On place-based medicine and creating a sustainable herbshed

Marrubium Vulgare aka White Horehound

Marrubium Vulgare aka White Horehound

As we rediscover our relationship with plants –and what more intimate pathway than through the gateway of healing– it ignites a love, a passion for the green nations, and enables us to become caretakers of that which we love most…
-Rosemary Gladstar

Herbs have become increasingly 'trendy' of late, and with good reason: they work. Or rather, with the right knowledge and application of plants that are fresh enough to still be effective, they can effect profound changes in health.  However one side effect of the increasing popularity and demand for herbs has been the decline in quality in the bulk herbs marketplace-- herbs stay circulating in commerce for years and years while their peak best-by date passes unheeded.  Leaves and flowers are best used within 6 months to one year after harvesting and drying, while roots can stay potent from a year up to three years.  How can you tell if the herbs you receive are not longer at their prime, and therefore much weaker medicine?  Their colors will have faded --a bright orange will be replaced by a pale yellow for calendula, or an emerald green will have become a rusted brown for nettles.  Their smell will be a bit dull, as any essential oils will have long since evaporated.  Their flavor will be a bit musty, and your regularly vibrant tea infusion will have less color, and less flavor.
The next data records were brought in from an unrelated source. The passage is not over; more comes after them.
(* ===== verification/GraphFakes.v ===== *)
(** * The default dependencies

    The deterministic fakes of [apps/orchestrator/graph.py] ([FakeModelClient],
    [FakeMCPClient], [FakeA2AClient], [FakePolicyClient],
    [InMemoryPersistence]), as one instance of [Deps] over a concrete world.
    The clocks are constants of the world. *)

From stdpp Require Import base list strings pretty sets.
From Stdlib Require Import ZArith Lia Ascii.
From S2P Require Import Prelude.
From S2P Require Import PyFloat.
From S2P Require Import PyValue.
From S2P Require Import PyTime.
From S2P Require Import Contracts.
From S2P Require Import ContractsRun.
From S2P Require Import ContractsOps.
From S2P Require Import Catalog.
From S2P Require Import RunState.
From S2P Require Import GraphTools.
From S2P Require Import Graph.
From S2P Require Import GraphSteps.
Import GraphTools.

Local Open Scope py_scope.

Module Fakes.
(** ** FakeModelClient *)

Definition classification (category : string) (needs : bool) (reason : string) : dict :=
  [("category", VStr category); ("needs_clarification", VBool needs); ("reason", VStr reason)].

Definition category_of (lowered : string) : string :=
  if PyStr.contains "checkout" lowered || PyStr.contains "error rate" lowered
     || PyStr.contains "incident" lowered then "incident"
  else if PyStr.contains "deploy" lowered || PyStr.contains "rollback" lowered then "change"
  else "investigation".

Definition classify (objective : string) (context : dict) : dict :=
  let obj := PyStr.strip objective in
  if String.length obj <? 8 then classification "unknown" true "objective too short"
  else
    let lowered := PyStr.lower obj in
    let category := category_of lowered in
    if negb (get_truthy "service" context) && negb (PyStr.contains "service" lowered)
    then classification category true "missing service context"
    else classification category false (category +:+ " investigation").

Definition plan : list string :=
  ["retrieve service metadata"; "query read-only telemetry (metrics/logs/health)";
   "delegate to observability specialist";
   "correlate specialist output with primary evidence"; "propose approval-gated actions"].

(** ** FakeMCPClient *)

Definition mcp_answer (health_status tool_name : string) (args : dict) : pyval :=
  let service := get_str "service" "checkout-api" args in
  VDict (
    if String.eqb tool_name "telemetry.query_metrics" then
      [("service", VStr service); ("error_rate", VFloat (PyFloat.ratio 18 100));
       ("ref", VStr ("telemetry://m/" +:+ service +:+ "/err"))]
    else if String.eqb tool_name "telemetry.query_logs" then
      [("service", VStr service); ("errors", VInt 42);
       ("ref", VStr ("telemetry://l/" +:+ service +:+ "/err"))]
    else if String.eqb tool_name "service.get_health" then
      [("service", VStr service); ("status", VStr health_status);
       ("ref", VStr ("telemetry://h/" +:+ service))]
    else if String.eqb tool_name "deployment.get_current_release" then
      [("service", VStr service); ("release", VStr "2026.09.10");
       ("ref", VStr ("resource://releases/" +:+ service))]
    else if String.eqb tool_name "telemetry.get_trace" then
      let trace_id := get_str "trace_id" "trace-mock-1" args in
      [("service", VStr service); ("trace_id", VStr trace_id);
       ("ref", VStr ("trace://t/" +:+ service +:+ "/" +:+ trace_id))]
    else if String.eqb tool_name "remediation.simulate" then
      [("action", VStr (get_str "action" "restart" args)); ("executed", VBool false);
       ("dry_run", VBool true); ("ref", VStr "simulate://s/1")]
    else if String.eqb tool_name "ticket.create"
            || String.eqb tool_name "deployment.rollback" then
      [("ok", VBool true); ("dry_run", VBool (get_truthy "dry_run" args));
       ("ref", VStr "ticket://t/1")]
    else [("ok", VBool true)]).

Definition mcp_result (fail_tools : list (string * string)) (health tool_name : string)
    (args : dict) : result pyval :=
  match dget tool_name fail_tools with
  | Some "timeout" => Exn (TimeoutError ("tool " +:+ tool_name +:+ " timed out"))
  | Some "error" => Exn (RuntimeError ("tool " +:+ tool_name +:+ " failed"))
  | Some "malformed" => Ok (VDict [("unexpected_blob", VObj "<object object>")])
  | _ => Ok (mcp_answer health tool_name args)
  end.

(** ** FakeA2AClient *)

Definition A2A_MODES : list string :=
  ["ok"; "timeout"; "failed"; "low_confidence"; "conflict"; "malformed"].
Definition finding (title summary ref : string) (conf : float) : pyval :=
  VDict [("title", VStr title); ("summary", VStr summary);
         ("evidence_refs", VList [VStr ref]); ("confidence", VFloat conf)].
Definition task_result (task_id status key : string) (v : pyval) : pyval :=
  VDict [("task_id", VStr task_id); ("status", VStr status); (key, v)].
Definition output (findings : list pyval) (cause : pyval) (unresolved : list pyval) : pyval :=
  VDict [("findings", VList findings); ("probable_cause", cause);
         ("unresolved_questions", VList unresolved)].

Definition a2a_answer (mode : string) (confidence : float) (request : dict) : result pyval :=
  let task_id := get_str "task_id" "task_1" request in
  let done v := Ok (task_result task_id "completed" "output" v) in
  if String.eqb mode "timeout" then Exn (TimeoutError "A2A delegation timed out")
  else if String.eqb mode "failed" then
    Ok (task_result task_id "failed" "error"
          (VDict [("code", VStr "a2a_error"); ("message", VStr "specialist unavailable");
                  ("retryable", VBool true)]))
  else if String.eqb mode "malformed" then done (VDict [("bogus", VInt 1)])
  else if String.eqb mode "low_confidence" then
    done (output [] VNone [VStr "insufficient telemetry refs"])
  else if String.eqb mode "conflict" then
    done (output [finding "All healthy" "No anomaly detected" "a2a://obs/1"
                    (PyFloat.ratio 9 10)] (VStr "All healthy") [])
  else
    done (output [finding "Metric anomaly in checkout-api"
                    "Elevated error rate correlates with recent release"
                    "telemetry://m/checkout-api/err" confidence]
            (VStr "Metric anomaly in checkout-api") []).

(** ** FakePolicyClient *)

Definition POLICY_MODES : list string := ["approve_all"; "deny_rollback"; "deny_all"].
Definition denial (reason : string) : dict :=
  [("allowed", VBool false); ("requires_approval", VBool false); ("reason", VStr reason);
   ("required_scopes", VList [])].
Definition policy_answer (mode : string) (action : dict) (env : string) : result dict :=
  let tool := get_str "tool_name" "" action in
  let side := match dget tool TOOL_REGISTRY with
              | Some spec => side_effect spec | None => "external_write" end in
  if String.eqb mode "deny_all" then Ok (denial "denied by test policy")
  else if String.eqb mode "deny_rollback" && String.eqb tool "deployment.rollback"
  then Ok (denial "rollback denied in test policy")
  else
    let? decision := Policies.evaluate_action tool side None None env None None None in
    Ok (PolicyDecision.dump decision).

(** ** InMemoryPersistence

    [save] keeps [dataclasses.replace(state)], which drops the two dynamic
    attributes. *)
Record Persistence := mkPersistence { saves : list RunState; events : list dict }.
Definition replace_state (s : RunState) : RunState :=
  set_run_result None (set_correlation_note None s).
Definition event_types (p : Persistence) : list string :=
  map (fun e => py_str (get_or "type" VNone e)) (events p).

(** [request_cancel]: the flag is set on the last saved copy of the run. *)
Fixpoint cancel_first (id : string) (l : list RunState) : list RunState * bool :=
  match l with
  | [] => ([], false)
  | s :: l' => if String.eqb (run_id s) id then (set_cancelled true s :: l', true)
               else let '(r, b) := cancel_first id l' in (s :: r, b)
  end.
Definition request_cancel (p : Persistence) (id : string) : Persistence * bool :=
  let '(r, b) := cancel_first id (reverse (saves p)) in
  (mkPersistence (reverse r) (events p), b).

(** ** The world *)

Record World := mkWorld {
  fail_tools : list (string * string); health_status : string;
  calls : list (string * dict);
  a2a_mode : string; confidence : float; a2a_calls : list dict; a2a_cancelled : list string;
  policy_mode : string; store : Persistence; now : PyTime.time; cancel : bool }.

Definition add_call (c : string * dict) (w : World) : World :=
  mkWorld (fail_tools w) (health_status w) (calls w ++ [c]) (a2a_mode w) (confidence w)
    (a2a_calls w) (a2a_cancelled w) (policy_mode w) (store w) (now w) (cancel w).
Definition add_delegation (r : dict) (w : World) : World :=
  mkWorld (fail_tools w) (health_status w) (calls w) (a2a_mode w) (confidence w)
    (a2a_calls w ++ [r]) (a2a_cancelled w) (policy_mode w) (store w) (now w) (cancel w).
Definition add_cancelled (id : string) (w : World) : World :=
  mkWorld (fail_tools w) (health_status w) (calls w) (a2a_mode w) (confidence w)
    (a2a_calls w) (a2a_cancelled w ++ [id]) (policy_mode w) (store w) (now w) (cancel w).
Definition set_store (p : Persistence) (w : World) : World :=
  mkWorld (fail_tools w) (health_status w) (calls w) (a2a_mode w) (confidence w)
    (a2a_calls w) (a2a_cancelled w) (policy_mode w) p (now w) (cancel w).

Definition fake_invoke (tool_name : string) (args : dict) (timeout_s : float) : M World pyval :=
  lift_result (validate_tool_call tool_name args) ;;*
  modify (add_call (tool_name, args)) ;;*
  let* w := gets id in
  lift_result (mcp_result (fail_tools w) (health_status w) tool_name args).

Definition fake_delegate (request : dict) (timeout_s : float) : M World pyval :=
  modify (add_delegation request) ;;*
  let* w := gets id in
  lift_result (a2a_answer (a2a_mode w) (confidence w) request).

#[global] Instance deps : Deps World := {|
  mcp_invoke := fake_invoke;
  a2a_delegate := fake_delegate;
  a2a_cancel := Some (fun task => modify (add_cancelled task));
  policy_evaluate action env :=
    let* w := gets id in lift_result (policy_answer (policy_mode w) action env);
  store_save s :=
    modify (fun w => set_store (mkPersistence (saves (store w) ++ [replace_state s])
                                  (events (store w))) w);
  store_append e :=
    modify (fun w => set_store (mkPersistence (saves (store w)) (events (store w) ++ [e])) w);
  model_classify objective context := ret (classify objective context);
  model_plan objective classification := ret plan;
  clock_now := gets now;
  utcnow := gets now;
  monotonic := ret PyFloat.zero;
  cancel_signal := cancel;
|}.

(** [GraphDeps()] with the flags of the failure-injection tests. *)
Definition world0 (fails : list (string * string)) (health mode : string) (conf : float)
    (policy : string) : World :=
  mkWorld fails health [] mode conf [] [] policy (mkPersistence [] []) 1789128000000000 false.
Definition default_world : World :=
  world0 [] "degraded" "ok" (PyFloat.ratio 8 10) "approve_all".

Definition graph0 (s : RunState) (w : World) : G World :=
  mkG s (CircuitBreaker.init CircuitBreaker.THRESHOLD) w [].

Definition sample_run : RunState :=
  new_run "run_1" "Investigate checkout error rate" [("service", VStr "checkout-api")]
    1789128000000000.
Definition after_run (w : World) : G World := (Steps.run Steps.run_fuel (graph0 sample_run w)).1.
End Fakes.
(* ===== verification/GraphFlow.v ===== *)
(** * Control flow of the graph

    Where each step leads, the termination of the driver, and the calls a run
    may make before and after the approval gate. *)

From stdpp Require Import base list strings pretty sets.
From Stdlib Require Import ZArith Lia Ascii.
From S2P Require Import Prelude.
From S2P Require Import PyFloat.
From S2P Require Import PyValue.
From S2P Require Import PyTime.
From S2P Require Import Contracts.
From S2P Require Import ContractsRun.
From S2P Require Import ContractsOps.
From S2P Require Import RunState.
From S2P Require Import GraphTools.
From S2P Require Import Graph.
From S2P Require Import GraphSteps.
From S2P Require Import GraphLemmas.
Import GraphTools Graph Steps.

Local Open Scope py_scope.

(** ** Postconditions of normal returns *)

Section Ends.
Context {W : Type}.

Definition ends {A} (Q : A -> G W -> Prop) (m : M (G W) A) : Prop :=
  forall g, wp m Q (fun _ _ => True) g.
This problem that the herbal community is facing has a clear solution:  source herbs as close as possible to where you live, fresh in season, direct from local farmers who are organically growing medicinal herbs to meet the increasing demand.  Just as in wine manufacture there is the essence of the grape that comes from the soil they are grown on, called 'Terroir', so it is thought that herbs grown in your local bioregion have a certain something special to them --and can effect greater improvements in health because they have persevered in the same climate and environment in which you yourself are endeavoring to thrive. When we buy local herbs we are supporting our farmers in the same way as buying local food, and contribute even further to cutting down the carbon emissions caused by transporting a pound of chamomile from Egypt that you could have gotten fresh and vibrant from upstate NY! Local herbs are strong, fresh herbs that make strong, powerful medicine and we are proud and excited to be helping connect more local people to more local plants, creating a sustainable 'herbshed' from which we can all draw and grow healthier together.